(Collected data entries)
(* ===== verification/Rtc.v ===== *)
(** The real-time clock of src/kernel/arch/i386/tty.c: [read_rtc] and the CMOS
    registers behind ports 0x70 and 0x71.

    The two polling loops take fuel; the theorem says how much is enough. The
    local [century] is never assigned, since the local [century_register] is 0,
    and is compared only with its own copy, so that it plays no role. *)
From S2P Require Import Prelude Machine CString LibC Terminal Stdio Kernel Quiet.

Definition CURRENT_YEAR : Z := 2023.
Definition cmos_address : Z := 0x70.
Definition cmos_data : Z := 0x71.

(** * Conversions of the register values *)

Definition from_bcd (x : Z) : Z := u8 (Z.land x 0x0F + x / 16 * 10).
Definition hour_from_bcd (h : Z) : Z :=
  u8 (Z.lor (Z.land h 0x0F + Z.land h 0x70 / 16 * 10) (Z.land h 0x80)).

(** The conversions [read_rtc] does after the registers are stable. *)
Definition convert (registerB : Z) (c : rtc) : rtc :=
  let c :=
    if Z.land registerB 0x04 =? 0 then
      Rtc (from_bcd (second c)) (from_bcd (minute c)) (hour_from_bcd (hour c)) (from_bcd (day c))
        (from_bcd (month c)) (u32 (Z.land (year c) 0x0F + year c / 16 * 10))
    else c in
  let hour' :=
    if (Z.land registerB 0x02 =? 0) && negb (Z.land (hour c) 0x80 =? 0)
    then u8 ((Z.land (hour c) 0x7F + 12) mod 24) else hour c in
  let year' := u32 (year c + CURRENT_YEAR / 100 * 100) in
  let year' := if year' <? CURRENT_YEAR then u32 (year' + 100) else year' in
  Rtc (second c) (minute c) hour' (day c) (month c) year'.

#[global] Instance rtc_eq_dec : EqDecision rtc.
Proof. solve_decision. Defined.

Section Rtc.
Context {D : Type} `{PortIO D}.

Definition get_update_in_progress_flag : M D Z :=
  outb cmos_address 0x0A ;; let! v := inb cmos_data in ret (Z.land v 0x80).

Definition get_RTC_register (reg : Z) : M D Z := outb cmos_address reg ;; inb cmos_data.

(** [while (get_update_in_progress_flag());] *)
Fixpoint wait_update (f : nat) : M D unit :=
  match f with
  | O => raise OutOfFuel
  | S f' => let! v := get_update_in_progress_flag in if v =? 0 then ret tt else wait_update f'
  end.

(** One reading of the six registers. *)
Definition read_registers (f : nat) : M D rtc :=
  wait_update f ;;
  let! second := get_RTC_register 0x00 in
  let! minute := get_RTC_register 0x02 in
  let! hour := get_RTC_register 0x04 in
  let! day := get_RTC_register 0x07 in
  let! month := get_RTC_register 0x08 in
  let! year := get_RTC_register 0x09 in
  ret (Rtc second minute hour day month year).

(** Read until two readings agree. *)
Fixpoint read_stable (f w : nat) (last : rtc) : M D rtc :=
  match f with
  | O => raise OutOfFuel
  | S f' => let! c := read_registers w in if bool_decide (last = c) then ret c else read_stable f' w c
  end.

Definition read_rtc (f w : nat) : M (kst D) unit :=
  task "Read RTC..." 0 ;;
  let! c := port (read_registers w) in
  modify (put_clock c) ;;
  let! c := port (read_stable f w c) in
  modify (put_clock c) ;;
  let! registerB := port (get_RTC_register 0x0B) in
  modify (put_clock (convert registerB c)) ;;
  task "Read RTC..." 1.
End Rtc.

(** * The clock *)

(** What [read_rtc] relies on of the hardware: port 0x70 selects a register, port
    0x71 reads it, other ports do not matter, and the registers do not change
    during the call. *)
Class Cmos (D : Type) `{PortIO D} := {
  cmos_index : D → Z;
  cmos_reg : D → Z → Z;
  cmos_select : ∀ d v, 0 ≤ v < 128 → let d' := port_outb 0x70 v d in
    cmos_index d' = v ∧ ∀ r, cmos_reg d' r = cmos_reg d r;
  cmos_read : ∀ d, let '(v, d') := port_inb 0x71 d in
    u8 v = cmos_reg d (cmos_index d) ∧ ∀ r, cmos_reg d' r = cmos_reg d r;
  cmos_outb : ∀ p v d r, p ≠ 0x70 → p ≠ 0x71 → cmos_reg (port_outb p v d) r = cmos_reg d r;
  cmos_inb : ∀ p d r, p ≠ 0x71 → cmos_reg (snd (port_inb p d)) r = cmos_reg d r;
}.

#[export, refine] Instance pc_clock : Cmos pc := {| cmos_index := pc_index; cmos_reg d := load8 (pc_cmos d) |}.
Proof.
  - intros d v Hv. by split.
  - intros d. simpl. split; [apply u8_id, load8_range|done].
  - intros p v d r Hp _. simpl. by rewrite (proj2 (Z.eqb_neq p 0x70)).
  - intros p d r Hp. simpl. rewrite (proj2 (Z.eqb_neq p 0x71)) by done.
    destruct (p =? 0x64), (p =? 0x60), (p =? 0x3D5); done.
Defined.

(** How the clock keeps a time: each field in BCD unless bit 2 of register B is
    set; the hour counts 12, 1 to 11 with bit 7 for the afternoon unless bit 1
    is set. *)
Definition to_bcd (x : Z) : Z := x / 10 * 16 + x mod 10.
Definition field (b x : Z) : Z := if Z.land b 0x04 =? 0 then to_bcd x else x.
Definition hour_register (b h : Z) : Z :=
  if Z.land b 0x02 =? 0 then
    field b (if h mod 12 =? 0 then 12 else h mod 12) + (if 12 <=? h then 128 else 0)
  else field b h.

(** The time the registers show: seconds to month, and the year from 2023 to 2122. *)
Record time_ok (t : rtc) : Prop := {
  second_ok : 0 ≤ second t < 60;
  minute_ok : 0 ≤ minute t < 60;
  hour_ok : 0 ≤ hour t < 24;
  day_ok : 1 ≤ day t ≤ 31;
  month_ok : 1 ≤ month t ≤ 12;
  year_ok : 2023 ≤ year t < 2123;
}.

Definition registers (b : Z) (t : rtc) : rtc :=
  Rtc (field b (second t)) (field b (minute t)) (hour_register b (hour t)) (field b (day t))
    (field b (month t)) (field b (year t mod 100)).

(** What the code makes of the hour: noon and midnight change places on a
    12-hour clock. *)
Definition hour_read (b h : Z) : Z :=
  if (Z.land b 0x02 =? 0) && (h mod 12 =? 0) then (if h =? 0 then 12 else 0) else h.

Lemma bcd_roundtrip x : 0 ≤ x < 100 → from_bcd (to_bcd x) = x.
Proof. intros Hx. assert (byte_ok x) as Hb by (unfold byte_ok; lia). destruct Hx as [_ Hx]. revert Hx. by_bytes x. Qed.

Lemma year_roundtrip x : 0 ≤ x < 100 → u32 (Z.land (to_bcd x) 0x0F + to_bcd x / 16 * 10) = x.
Proof. intros Hx. assert (byte_ok x) as Hb by (unfold byte_ok; lia). destruct Hx as [_ Hx]. revert Hx. by_bytes x. Qed.

Lemma full_year y : 2023 ≤ y < 2123 →
  (let y' := u32 (y mod 100 + 2000) in if y' <? 2023 then u32 (y' + 100) else y') = y.
Proof. intros Hy. cbv zeta. rewrite (u32_id (y mod 100 + 2000)) by lia. case_if; zbool; rewrite ?u32_id; lia. Qed.

(** The two steps on the hour, for the four modes. *)
Definition convert_hour (bcd h12 : bool) (h : Z) : Z :=
  let h := if bcd then hour_from_bcd h else h in
  if h12 && negb (Z.land h 0x80 =? 0) then u8 ((Z.land h 0x7F + 12) mod 24) else h.

Lemma hour_convert b h : 0 ≤ h < 24 →
  convert_hour (Z.land b 0x04 =? 0) (Z.land b 0x02 =? 0) (hour_register b h) = hour_read b h.
Proof.
  intros Hh. assert (byte_ok h) as Hb by (unfold byte_ok; lia). destruct Hh as [_ Hh]. revert Hh.
  unfold hour_register, hour_read, field.
  destruct (Z.land b 0x04 =? 0), (Z.land b 0x02 =? 0); cbn [andb]; by_bytes h.
Qed.

Lemma convert_registers b t : time_ok t →
  convert b (registers b t) =
  Rtc (second t) (minute t) (hour_read b (hour t)) (day t) (month t) (year t).
Proof.
  intros [Hs Hmi Hh Hd Hmo Hy]. rewrite <-hour_convert by done.
  pose proof (full_year (year t) Hy) as EY. unfold convert, convert_hour, registers, field, CURRENT_YEAR.
  change (2023 / 100 * 100) with 2000. destruct (Z.land b 0x04 =? 0); cbn [second minute hour day month year].
  - rewrite !bcd_roundtrip, year_roundtrip by lia. cbv zeta in EY. by rewrite EY.
  - cbv zeta in EY. by rewrite EY.
Qed.

Section ReadRtc.
Context {D : Type} `{Cmos D}.
Implicit Types (d : D) (k : kst D).

(** The registers as they stand in two states of the hardware. *)
Definition same_clock d d' : Prop := ∀ r, cmos_reg d' r = cmos_reg d r.

#[global] Instance same_clock_preorder : PreOrder same_clock.
Proof. split; [by intros d r|]. intros d1 d2 d3 H12 H23 r. by rewrite H23. Qed.

Lemma get_register d r : 0 ≤ r < 128 →
  ∃ d', get_RTC_register r d = Done (cmos_reg d r) d' ∧ same_clock d d'.
Proof.
  intros Hr. destruct (cmos_select d r Hr) as [Hi Hx]. set (d1 := port_outb 0x70 r d) in *.
  pose proof (cmos_read d1) as HR. unfold get_RTC_register, bind, outb, inb. rewrite (u8_id r) by lia.
  change (u16 cmos_address) with 0x70. change (u16 cmos_data) with 0x71. fold d1.
  destruct (port_inb 0x71 d1) as [v d2]. destruct HR as [Hv Hr2]. exists d2. rewrite Hv, Hi, Hx.
  split; [done|]. intros x. by rewrite Hr2.
Qed.

Lemma wait_update_idle f d : Z.land (cmos_reg d 0x0A) 0x80 = 0 →
  ∃ d', wait_update (S f) d = Done tt d' ∧ same_clock d d'.
Proof.
  intros Hz. destruct (get_register d 0x0A) as (d' & E & Hs); [lia|]. exists d'. split; [|done].
  cbn [wait_update]. unfold get_update_in_progress_flag.
  rewrite (bind_done _ _ d 0 d'); [done|]. unfold get_RTC_register, bind, outb in *. 
  destruct (inb cmos_data _); [|done]. injection E as -> ->. unfold ret. by rewrite Hz.
Qed.

(** The registers of a device, as one reading. *)
Definition clock_of d : rtc :=
  Rtc (cmos_reg d 0x00) (cmos_reg d 0x02) (cmos_reg d 0x04) (cmos_reg d 0x07) (cmos_reg d 0x08) (cmos_reg d 0x09).

Lemma bind_register {A} r d (f : Z → M D A) (Q : outcome D A → Prop) :
  0 ≤ r < 128 → (∀ d', same_clock d d' → Q (f (cmos_reg d r) d')) → Q (bind (get_RTC_register r) f d).
Proof.
  intros Hr HQ. destruct (get_register d r Hr) as (d' & E & Hs). rewrite (bind_done _ _ _ _ _ E). by apply HQ.
Qed.

Lemma read_registers_run w d : Z.land (cmos_reg d 0x0A) 0x80 = 0 →
  ∃ d', read_registers (S w) d = Done (clock_of d) d' ∧ same_clock d d'.
Proof.
  intros Hz. destruct (wait_update_idle w d Hz) as (d0 & E0 & Hs0). unfold read_registers.
  rewrite (bind_done _ _ _ _ _ E0).
  do 6 (apply bind_register; [lia|]; intros ? ?). eexists. split; [|by repeat (etransitivity; [eassumption|])].
  unfold clock_of, ret. do 2 f_equal;
    repeat match goal with Hs : same_clock _ _ |- _ => rewrite (Hs _); clear Hs end; done.
Qed.

Lemma read_stable_run f w d : Z.land (cmos_reg d 0x0A) 0x80 = 0 →
  ∃ d', read_stable (S f) (S w) (clock_of d) d = Done (clock_of d) d' ∧ same_clock d d'.
Proof.
  intros Hz. destruct (read_registers_run w d Hz) as (d' & E & Hs). exists d'. split; [|done].
  cbn [read_stable]. rewrite (bind_done _ _ _ _ _ E). by rewrite bool_decide_eq_true_2.
Qed.

Lemma crt_only_clock d d' : crt_only d d' → same_clock d d'.
Proof.
  induction 1 as [|d p v d' Hp _ IH]; [done|]. transitivity (port_outb p v d); [|done].
  intros r. apply cmos_outb; destruct Hp; lia.
Qed.

Lemma same_clock_of d d' : same_clock d d' → clock_of d' = clock_of d.
Proof. intros Hs. unfold clock_of. by rewrite !Hs. Qed.

Lemma port_run {A} (m : M D A) k a d' :
  m (c_dev (k_con k)) = Done a d' → port m k = Done a (put_dev d' k).
Proof. intros E. unfold port, tty, on_port, zoom. by rewrite E. Qed.

(** The hardware shows time [t] in mode [b], and is not in the middle of an update. *)
Definition shows d (b : Z) (t : rtc) : Prop :=
  clock_of d = registers b t ∧ cmos_reg d 0x0B = b ∧ Z.land (cmos_reg d 0x0A) 0x80 = 0.

Lemma shows_same d d' b t : same_clock d d' → shows d b t → shows d' b t.
Proof. intros Hs (H1 & H2 & H3). unfold shows. rewrite (same_clock_of _ _ Hs), !Hs. done. Qed.

Lemma read_rtc_run f w k b t :
  k_ok k → time_ok t → shows (c_dev (k_con k)) b t →
  ∃ k', read_rtc (S f) (S w) k = Done tt k' ∧ k_ok k' ∧ k_mem k k' ∧
    clock k' = Rtc (second t) (minute t) (hour_read b (hour t)) (day t) (month t) (year t).
Proof.
  intros Hk Ht Hd. destruct (safely_task "Read RTC..." 0 k Hk) as ([] & k1 & E1 & Hk1 & Hio1).
  pose proof (crt_only_clock _ _ (k_quiet_task _ _ _ _ _ E1)) as Hs1.
  destruct (shows_same _ _ _ _ Hs1 Hd) as (Hc1 & Hb1 & Hz1). set (d1 := c_dev (k_con k1)) in *.
  destruct (read_registers_run w d1 Hz1) as (d2 & E2 & Hs2).
  destruct (shows_same _ _ _ _ Hs2 (conj Hc1 (conj Hb1 Hz1))) as (Hc2 & Hb2 & Hz2).
  destruct (read_stable_run f w d2 Hz2) as (d3 & E3 & Hs3).
  destruct (shows_same _ _ _ _ Hs3 (conj Hc2 (conj Hb2 Hz2))) as (Hc3 & Hb3 & Hz3).
  destruct (get_register d3 0x0B) as (d4 & E4 & Hs4); [lia|].
  unfold read_rtc. rewrite (bind_done _ _ _ _ _ E1). rewrite (bind_done _ _ _ _ _ (port_run _ k1 _ _ E2)).
  set (k2 := put_clock (clock_of d1) (put_dev d2 k1)). rewrite (bind_done _ _ _ tt k2) by done.
  rewrite <-(same_clock_of _ _ Hs2). rewrite (bind_done _ _ _ _ _ (port_run _ k2 _ _ E3)).
  set (k3 := put_clock (clock_of d2) (put_dev d3 k2)). rewrite (bind_done _ _ _ tt k3) by done.
  rewrite (bind_done _ _ _ _ _ (port_run _ k3 _ _ E4)). rewrite Hb3, Hc2, convert_registers by done.
  set (k4 := put_clock (Rtc (second t) (minute t) (hour_read b (hour t)) (day t) (month t) (year t)) (put_dev d4 k3)). rewrite (bind_done _ _ _ tt k4) by done.
  assert (k_ok k4) as Hk4 by exact Hk1.
  destruct (safely_task "Read RTC..." 1 k4 Hk4) as ([] & k5 & E5 & Hk5 & Hio5).
  exists k5. split; [exact E5|]. split; [done|]. split.
  - transitivity k1; [by apply Hio1|]. transitivity k4; [by intros a Ha|apply Hio5].
  - destruct Hio5 as (_ & _ & _ & _ & _ & _ & _ & _ & -> & _). done.
Qed.
End ReadRtc.

(** * Theorems *)


(** A device that shows 2024-02-29 21:07:45, or the hour given, in BCD. *)
Definition clock_regs (b h : Z) : memory :=
  list_to_map [(0x00, 0x45); (0x02, 0x07); (0x04, hour_register b h); (0x07, 0x29); (0x08, 0x02);
               (0x09, 0x24); (0x0A, 0x26); (0x0B, b)].
Definition demo_clock (b h : Z) : kst pc :=
  initial (Con ∅ (Pc (Crt 0 ∅) [] 0 (clock_regs b h)) 3 0 15 VGA_MEMORY true false).
Definition demo_time (h : Z) : rtc := Rtc 45 7 h 29 2 2024.

Lemma demo_clock_ok b h : k_ok (demo_clock b h).
Proof.
  split; [|vm_compute; discriminate]. unfold con_ok, VGA_HEIGHT, VGA_WIDTH. cbn. split_and!; first [lia|reflexivity].
Qed.

Lemma demo_time_ok h : 0 ≤ h < 24 → time_ok (demo_time h).
Proof. intros Hh. split; cbn; lia. Qed.


(** On a 12-hour clock [read_rtc] makes noon of midnight and midnight of noon:
    the hour registers 12 and 12 PM become 12 and 0. *)
Theorem read_rtc_noon `{Cmos D} f w (k : kst D) b t :
  k_ok k → time_ok t → shows (c_dev (k_con k)) b t → Z.land b 0x02 = 0 →
  hour t = 0 ∨ hour t = 12 →
  ∃ k', read_rtc (S f) (S w) k = Done tt k' ∧ hour (clock k') = 12 - hour t.
Proof.
  intros Hk Ht Hd Hb Hh. destruct (read_rtc_run f w k b t Hk Ht Hd) as (k' & E & Hk' & Hm & Hc).
  exists k'. split; [done|]. rewrite Hc. unfold hour_read. rewrite Hb. by destruct Hh as [-> | ->].
Qed.

Lemma read_rtc_noon_witness :
  ∃ k', read_rtc 1 1 (demo_clock 0 12) = Done tt k' ∧ hour (clock k') = 0.
Proof.
  destruct (read_rtc_noon 0 0 (demo_clock 0 12) 0 (demo_time 12) (demo_clock_ok 0 12)) as (k' & E & Hc).
  - apply demo_time_ok. lia.
  - split; [|split]; vm_compute; reflexivity.
  - reflexivity.
  - right. reflexivity.
  - exists k'. split; [exact E|exact Hc].
Defined.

Task to carry out. Copy only this part of the entries above: the line with "set (k4 := put_clock", the line with "Definition clock_regs (b", and the lines between, all exactly as written.

Exercise solution.
  set (k4 := put_clock (Rtc (second t) (minute t) (hour_read b (hour t)) (day t) (month t) (year t)) (put_dev d4 k3)). rewrite (bind_done _ _ _ tt k4) by done.
  assert (k_ok k4) as Hk4 by exact Hk1.
  destruct (safely_task "Read RTC..." 1 k4 Hk4) as ([] & k5 & E5 & Hk5 & Hio5).
  exists k5. split; [exact E5|]. split; [done|]. split.
  - transitivity k1; [by apply Hio1|]. transitivity k4; [by intros a Ha|apply Hio5].
  - destruct Hio5 as (_ & _ & _ & _ & _ & _ & _ & _ & -> & _). done.
Qed.
End ReadRtc.

(** * Theorems *)


(** A device that shows 2024-02-29 21:07:45, or the hour given, in BCD. *)
Definition clock_regs (b h : Z) : memory :=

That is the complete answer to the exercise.